↓↓↓

(** * p2p-file-sharing: the file catalog and the transfer protocol

    A shallow embedding of [fileSharing.js] (class [FileSharing]) and of the
    parts of [index.js] that drive it (the pub/sub [message] listener, the
    [peer:connect] listener and [window.removeSharedFile]).

    The repository holds two definitions of class [FileSharing].  They share
    [shareFile], [announceFile], [handleFileAnnouncement], [getSharedFiles]
    and [getAvailableFiles] word for word and differ in the protocol handler
    registered by [setupProtocol] and in [requestFile]:
    - module [V1] embeds the first definition (fileSharing.js, lines 11-146);
    - module [V2] embeds the second one (fileSharing.js, lines 157-375).

    Conventions of the embedding:
    - a JavaScript value that crosses the wire is a [value];
    - a JavaScript string is a [string] holding the UTF-8 bytes of its text;
    - a [Uint8Array] is a [list byte];
    - a number is the integer it holds ([Z]): the numbers of the program
      are sizes and timestamps, integers below 2^53, which a double holds
      exactly;
    - a promise is modelled by its settlement, an [outcome]: [Returned] for
      a fulfilled promise or a normal return, [Thrown] for a rejection or a
      raised exception; each public operation runs to completion before the
      next one starts;
    - [console.log], [console.warn] and [console.error] calls are dropped. *)

From Stdlib Require Import String Ascii List ZArith NArith Lia Bool.
From Stdlib Require Import Strings.Byte Decimal DecimalString DecimalZ DecimalPos DecimalFacts.
Import ListNotations.
Local Open Scope list_scope.
Local Open Scope string_scope.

↑↑↑

EXERCISE REQUIREMENTS>
Keep only the lines from the one containing "next one starts;" through the final line of the records, and transcribe them exactly.

RESPONSE TO THE EXERCISE>
      next one starts;
    - [console.log], [console.warn] and [console.error] calls are dropped. *)

From Stdlib Require Import String Ascii List ZArith NArith Lia Bool.
From Stdlib Require Import Strings.Byte Decimal DecimalString DecimalZ DecimalPos DecimalFacts.
Import ListNotations.
Local Open Scope list_scope.
Local Open Scope string_scope.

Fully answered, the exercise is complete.